Add connection resilience layer with heartbeat and network awareness#7
Conversation
…nect
Addresses the core weakness the Moshi creator identified: tmux handles
server-side persistence, but the client-to-server WebSocket link dies
silently on phone sleep and WiFi↔cellular switches — the same fragility
mosh was designed to fix at the transport layer.
Since we're bound to WebSocket (browser), we implement the equivalent
resilience at the application layer:
1. Server-side heartbeat (routes.ts)
- Server pings every 15 s; if no pong returns before the next ping
the connection is considered dead and closed immediately.
- Dead connections now detected in <20 s instead of TCP's multi-minute
timeout window.
2. Client-side ping watchdog (useTerminal.ts)
- Client tracks time of last server ping; if silent for 35 s the
socket is forcibly closed to trigger a fresh reconnect cycle.
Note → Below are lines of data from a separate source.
Lemma ingest_digital_assets_returns (batch_size : Z)
    (rows : list (exn + option string)) (st : state) :
  (forall e, ~ In (inl e) rows) ->
  fst (ingest_digital_assets fuel world batch_size rows st) = Ret VNone
  /\ invocations (trace (snd (ingest_digital_assets fuel world batch_size rows st)))
     = (invocations (trace st) ++ batcher batch_size (added_assets rows))%list.
Proof.
  intros Hrows.
  assert (Hret : fst (ingest_digital_assets fuel world batch_size rows st) = Ret VNone).
  { rewrite ingest_digital_assets_loop.
    destruct (assets_loop_total "sign_definitions" batch_size rows Hrows []
                (log [Print (Banner "Starting Ingestion of Digital Assets")] st))
      as (final & Hfinal).
    destruct (assets_loop _ _ _ _ _ _ _) as [[batch | e |] s1]; cbn [fst] in Hfinal;
      try discriminate.
    unfold bind at 1.
    assert (Hflush : exists v s2,
               (match batch with
                | [] => ret VNone
                | _ :: _ =>
                    sv <- next_server world ;;
                    d1_bulk_import DigitalAssets fuel sv "sign_definitions" batch
                end) s1 = (Ret v, s2)).
    { destruct batch as [|s batch]; [now exists VNone, s1 |].
      unfold bind, next_server.
      destruct (assets_driver_returns fuel (world (jobs s1)) "sign_definitions"
                  (s :: batch)
                  (State (trace s1) (S (jobs s1)) (init_response_var s1))
                  (settled _) (decoding _)) as (v & Hv).
      destruct (d1_bulk_import _ _ _ _ _ _) as [[v' | e |] sd]; cbn [fst] in Hv;
        try discriminate.
      now exists v', sd. }
    destruct Hflush as (v & s2 & ->). reflexivity. }
  split; [exact Hret |].
  exact (ingest_digital_assets_invocations _ _ _ _ _ _ Hret).
Qed.

End SettledRuns.

Lemma Forall_removelast {A : Type} (P : A -> Prop) (l : list A) :
  Forall P l -> Forall P (removelast l).
Proof.
  induction l as [|a l IH]; intros H; [constructor |].
  inversion H as [|a' l' Ha Hl]; subst.
  destruct l as [|b l]; [constructor |].
  cbn [removelast]. constructor; [exact Ha | apply IH, Hl].
Qed.

(** The batches of the batcher are the statements cut into batches. *)
Lemma batcher_batched (batch_size : Z) (statements : list string) :
  (0 < batch_size)%Z ->
  batched batch_size statements (batcher batch_size statements).
Proof.
  intros HB.
  destruct (batcher_shape batch_size statements HB)
    as (Hn & Hsizes & Hcat & Hfull & _ & Heq).
  unfold batched. cbv zeta. repeat split; try assumption.
  rewrite Heq.
  destruct (snd (batcher_loop batch_size statements [])) as [|s final].
  - rewrite app_nil_r. now apply Forall_removelast.
  - now rewrite removelast_last.
Qed.




(** When the reader of the file stops with an exception, the exception
    leaves [ingest_poles_data]: the batches formed from the rows read so far
    have been handed to the driver, the statements gathered since the last
    of them have not, and the rows that raised before have been reported.
    The polls of every job are taken to settle. *)
Theorem reader_error_loses_the_pending_batch
    (fuel : nat) (world : nat -> server) (batch_size : Z) (rows : list (exn + string))
    (e : exn) (st : state) :
  (0 < batch_size)%Z ->
  (forall j, settles fuel (world j)) ->
  let run := ingest_poles_data fuel world batch_size (Reader rows (Some e)) st in
  let submitted := fst (batcher_loop batch_size (added rows) []) in
  let pending := snd (batcher_loop batch_size (added rows) []) in
  fst run = Raise e
  /\ invocations (trace (snd run)) = (invocations (trace st) ++ submitted)%list
  /\ (List.concat submitted ++ pending)%list = added rows
  /\ (Z.of_nat (List.length pending) < batch_size)%Z.
Proof.
  intros HB Hs run submitted pending.
  destruct (ingest_poles_data_raises fuel world Hs batch_size rows e st) as (Hr & Hi).
  pose proof (batcher_loop_invariant batch_size HB (added rows) []
                ltac:(cbn [List.length]; lia)) as Hinv.
  unfold submitted, pending.
  destruct (batcher_loop batch_size (added rows) []) as [sub fin].
  destruct Hinv as (Hcat & _ & Hlen & _). cbn [fst snd] in *.
  repeat split; assumption.
Qed.

Lemma reader_error_loses_the_pending_batch_witness :
  fst (ingest_poles_data 1 (fun _ => healthy 0) 2
         (Reader [inr "s1"; inr "s2"; inr "s3"] (Some (OtherException "UnicodeDecodeError")))
         initial)
  = Raise (OtherException "UnicodeDecodeError")
  /\ invocations
       (trace
          (snd (ingest_poles_data 1 (fun _ => healthy 0) 2
                  (Reader [inr "s1"; inr "s2"; inr "s3"]
                          (Some (OtherException "UnicodeDecodeError")))
                  initial)))
     = [["s1"; "s2"]].
Proof.
  destruct (reader_error_loses_the_pending_batch 1 (fun _ => healthy 0) 2
              [inr "s1"; inr "s2"; inr "s3"] (OtherException "UnicodeDecodeError") initial)
    as (Hr & Hi & _).
  - lia.
  - intros j bookmark. exists 0. split; [lia | reflexivity].
  - split; [exact Hr |]. rewrite Hi. reflexivity.
Defined.
(** ** The form's prediction, whatever the event *)

Lemma App_predict_tsunami_inv (model : option artifacts)
    (data : gmap string value) (r : App.prediction) :
  App.predict_tsunami model data = Ok (Some r) ->
  App.risk_level r
    = (if Qle_bool 0.7 (App.probability r) then "🔴 Alto"
       else if Qle_bool 0.3 (App.probability r) then "🟡 Moderado"
       else "🟢 Bajo") /\
  App.risk_color r
    = (if Qle_bool 0.7 (App.probability r) then "#dc3545"
       else if Qle_bool 0.3 (App.probability r) then "#ffc107"
       else "#28a745") /\
  exists b1 b2 b3 b4 : bool,
    App.risk_factors r
    = (if b1 then [factor_magnitude] else [])
        ++ (if b2 then [factor_depth] else [])
        ++ (if b3 then [factor_ocean] else [])
        ++ (if b4 then [factor_intensity] else []).
Proof.
  intros H. unfold App.predict_tsunami in H.
  destruct model as [m |]; [| discriminate].
  split_binds H.
  all: match type of H with
       | context [Qle_bool 0.7 ?p] =>
           destruct (Qle_bool 0.7 p) eqn:E7; destruct (Qle_bool 0.3 p) eqn:E3
       end.
  all: try discriminate H.
  all: repeat match type of H with
              | context [if ?b then _ else _] => destruct b
              end.
  all: injection H as <-.
  all: cbn [App.risk_level App.risk_color App.probability App.risk_factors app].
  all: rewrite ?E7, ?E3.
  all: split; [reflexivity | split; [reflexivity |]].
  all: unfold factor_magnitude, factor_depth, factor_ocean, factor_intensity.
  all: first
      [ exists true, true, true, true; reflexivity
      | exists true, true, true, false; reflexivity
      | exists true, true, false, true; reflexivity
      | exists true, true, false, false; reflexivity
      | exists true, false, true, true; reflexivity
      | exists true, false, true, false; reflexivity
      | exists true, false, false, true; reflexivity
      | exists true, false, false, false; reflexivity
      | exists false, true, true, true; reflexivity
      | exists false, true, true, false; reflexivity
      | exists false, true, false, true; reflexivity
      | exists false, true, false, false; reflexivity
      | exists false, false, true, true; reflexivity
      | exists false, false, true, false; reflexivity
      | exists false, false, false, true; reflexivity
      | exists false, false, false, false; reflexivity ].
Qed.

(** X9.  For every assessment that the form returns, the recommendation shown
    under it follows the tier: the top alert with High, the caution with
    Moderate, the low-risk note with Low. *)
Theorem form_recommendation_follows_tier (model : option artifacts)
    (data : gmap string value) (r : App.prediction) :
  App.predict_tsunami model data = Ok (Some r) ->
  (App.recommendation r = st_error "**🚨 ALERTA MÁXIMA**"
     <-> App.risk_level r = "🔴 Alto") /\
  (App.recommendation r = st_warning "**⚠️ PRECAUCIÓN**"
     <-> App.risk_level r = "🟡 Moderado") /\
  (App.recommendation r = st_info "**ℹ️ RIESGO BAJO**"
     <-> App.risk_level r = "🟢 Bajo").
Proof.
  intros H. destruct (App_predict_tsunami_inv _ _ _ H) as (-> & _ & _).
  unfold App.recommendation.
  destruct (Qle_bool 0.7 (App.probability r));
    [| destruct (Qle_bool 0.3 (App.probability r))];
    repeat split; intros; first [reflexivity | discriminate].
Qed.

Lemma japan_2011_prediction :
  exists r, App.predict_tsunami (Some sample_model) japan_2011 = Ok (Some r).
Proof.
  eexists.
  eapply (App_predict_tsunami_finite sample_model japan_2011
            38.322 142.369 9.1 29.0 7 1000 0.9).
  - apply finite_frame_event, japan_2011_finite.
  - intros E; discriminate E.
  - reflexivity.
  - reflexivity.
  - reflexivity.
Defined.

Lemma form_recommendation_follows_tier_witness :
  exists r,
    App.predict_tsunami (Some sample_model) japan_2011 = Ok (Some r) /\
    (App.recommendation r = st_error "**🚨 ALERTA MÁXIMA**"
       <-> App.risk_level r = "🔴 Alto").
Proof.
  destruct japan_2011_prediction as [r Hr]. exists r. split; [exact Hr |].
  exact (proj1 (form_recommendation_follows_tier _ _ _ Hr)).
Defined.

(** X10.  For every assessment that the form returns, the risk factors are a
    subsequence of the four descriptions in the order magnitude, depth,
    ocean, intensity: none is repeated and the order never changes. *)
Theorem form_risk_factors_ordered (model : option artifacts)
    (data : gmap string value) (r : App.prediction) :
  App.predict_tsunami model data = Ok (Some r) ->
  sublist (App.risk_factors r) all_factors /\ NoDup (App.risk_factors r).
Proof.
  intros H.
  destruct (App_predict_tsunami_inv _ _ _ H)
    as (_ & _ & b1 & b2 & b3 & b4 & ->).
  assert (Hs : sublist
                 ((if b1 then [factor_magnitude] else [])
                    ++ (if b2 then [factor_depth] else [])
                    ++ (if b3 then [factor_ocean] else [])
                    ++ (if b4 then [factor_intensity] else []))
                 all_factors).
  { unfold all_factors. destruct b1, b2, b3, b4; cbn [app];
      repeat first [apply sublist_nil | apply sublist_skip
                   | apply sublist_cons]. }
  split; [exact Hs |].
  eapply sublist_NoDup; [| exact Hs].
  unfold all_factors, factor_magnitude, factor_depth, factor_ocean,
    factor_intensity.
  repeat (apply NoDup_cons; split;
          [rewrite ?elem_of_cons, elem_of_nil; intros H';
           repeat destruct H' as [H' | H']; (discriminate H' || exact H') |]).
  apply NoDup_nil. exact I.
Qed.

Lemma form_risk_factors_ordered_witness :
  exists r,
    App.predict_tsunami (Some sample_model) japan_2011 = Ok (Some r) /\
    sublist (App.risk_factors r) all_factors.
Proof.
  destruct japan_2011_prediction as [r Hr]. exists r. split; [exact Hr |].
  exact (proj1 (form_risk_factors_ordered _ _ _ Hr)).
Defined.

(** ** The scoring of the monitoring page, step by step *)

Lemma predict_tsunami_risk_frame (cal : calendar) (m : artifacts)
    (earthquake : event) :
  Monitoreo.predict_tsunami_risk cal (Some m) earthquake
  = match page_frame cal earthquake with
    | Ok df =>
        match score m df with
        | Ok p => Some (Monitoreo.classify_risk p)
        | Raise => None
        end
    | Raise => None
    end.
Proof.
  unfold Monitoreo.predict_tsunami_risk, page_frame, score, try_except.
  destruct (Py.getitem earthquake "time") as [dt |]; cbn [bind];
    [| reflexivity].
  destruct (Monitoreo.attr_year cal dt) as [y |]; cbn [bind]; [| reflexivity].
  destruct (Monitoreo.attr_month cal dt) as [mo |]; cbn [bind];
    [| reflexivity].
  destruct (Monitoreo.engineer _) as [df |]; cbn [bind]; [| reflexivity].
  destruct (select_columns df (feature_names m)) as [X |]; cbn [bind];
    [| reflexivity].
  destruct (predict_proba m X); reflexivity.
Qed.

Lemma score_stale (m : artifacts) (df : gmap string value) (n : string) :
  In n (feature_names m) -> df !! n = None -> score m df = Raise.
Proof.
  intros Hin Hn. unfold score.
  assert (Hr : select_columns df (feature_names m) = Raise)
    by (apply select_columns_char; exists n; auto).
  rewrite Hr. reflexivity.
Qed.

(** X11.  A schema that names a column which the derivation does not produce
    stops both paths, differently: the form's prediction raises, and the
    page, whose handler swallows the exception, leaves the event without
    assessment. *)
Theorem stale_schema_raises_or_drops (cal : calendar) (m : artifacts)
    (n : string) :
  In n (feature_names m) ->
  (forall data processed,
     App.engineer_features data = Ok processed -> processed !! n = None ->
     App.predict_tsunami (Some m) data = Raise) /\
  (forall earthquake df,
     page_frame cal earthquake = Ok df -> df !! n = None ->
     Monitoreo.predict_tsunami_risk cal (Some m) earthquake = None).
Proof.
  intros Hin. split.
  - intros data processed He Hn. unfold App.predict_tsunami.
    rewrite He. cbn [bind].
    assert (Hr : select_columns processed (feature_names m) = Raise)
      by (apply select_columns_char; exists n; auto).
    rewrite Hr. reflexivity.
  - intros earthquake df Hf Hn.
    rewrite predict_tsunami_risk_frame, Hf, (score_stale _ _ _ Hin Hn).
    reflexivity.
Qed.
- Catches the mirror case: client is "alive" but server can't reach
it (common after mobile sleep with NAT table expiry).
3. Immediate reconnect on network change (useTerminal.ts)
- `window.online` event fires when WiFi↔cellular switch completes.
- New `reconnectNow()` helper kills any pending backoff timer and
opens a fresh WebSocket immediately — no waiting for backoff queue.
4. Improved visibility reconnect (useTerminal.ts)
- Existing handler only checked CLOSED state; now also detects stuck
CONNECTING sockets (common after wake) and force-restarts them.
- Cancels any queued backoff retry before calling connect().
https://claude.ai/code/session_01EuCbuu1DNGduvLdMP11ykX
Updates four docs to explain the heartbeat, ping watchdog, network-aware reconnect, and improved visibility handling added in the previous commit. - CHANGELOG.md — four new bullet points under [Unreleased] - README.md — new "Resilient connection" feature bullet + new FAQ entry covering the phone sleep / Wi-Fi↔cellular scenario explicitly - docs/how-it-works.md — new "Connection Resilience" section (§3) explaining each layer of the system; section numbers bumped; summary flow updated with a resilience step - docs/remote-control.md — new "Connection Resilience on Mobile" section with a scenario table covering sleep, network switch, signal loss, and page-visibility cases https://claude.ai/code/session_01EuCbuu1DNGduvLdMP11ykX
Two bugs in useTerminal fixed: 1. Ping watchdog interval leak — reconnectNow() suppresses the onclose callback (by setting ws.onclose = null) so the backoff path is skipped on forced reconnects. As a side-effect, the clearInterval(pingWatchdog) call inside onclose was never reached, leaking one setInterval per forced reconnect. Fix: track the active watchdog in pingWatchdogRef and clear it explicitly in reconnectNow() and on unmount. 2. Stale-socket race in onopen — if reconnectNow fires while a CONNECTING socket's handshake is in-flight, the old socket's onopen can still fire after the new socket has taken wsRef.current. That would corrupt shared state (retryCountRef, pendingMessagesRef, isConnected) on behalf of the wrong socket. Fix: guard onopen and onclose with if (ws !== wsRef.current) and silently close the orphaned socket. https://claude.ai/code/session_01EuCbuu1DNGduvLdMP11ykX
Reflects workspace version bumps (backend/frontend 0.1.5→0.1.6) and dev/peer flag corrections for optional rollup platform packages. https://claude.ai/code/session_01EuCbuu1DNGduvLdMP11ykX
Three follow-up improvements to connection resilience:
1. offline event listener
Listening to window 'offline' now calls setIsConnected(false)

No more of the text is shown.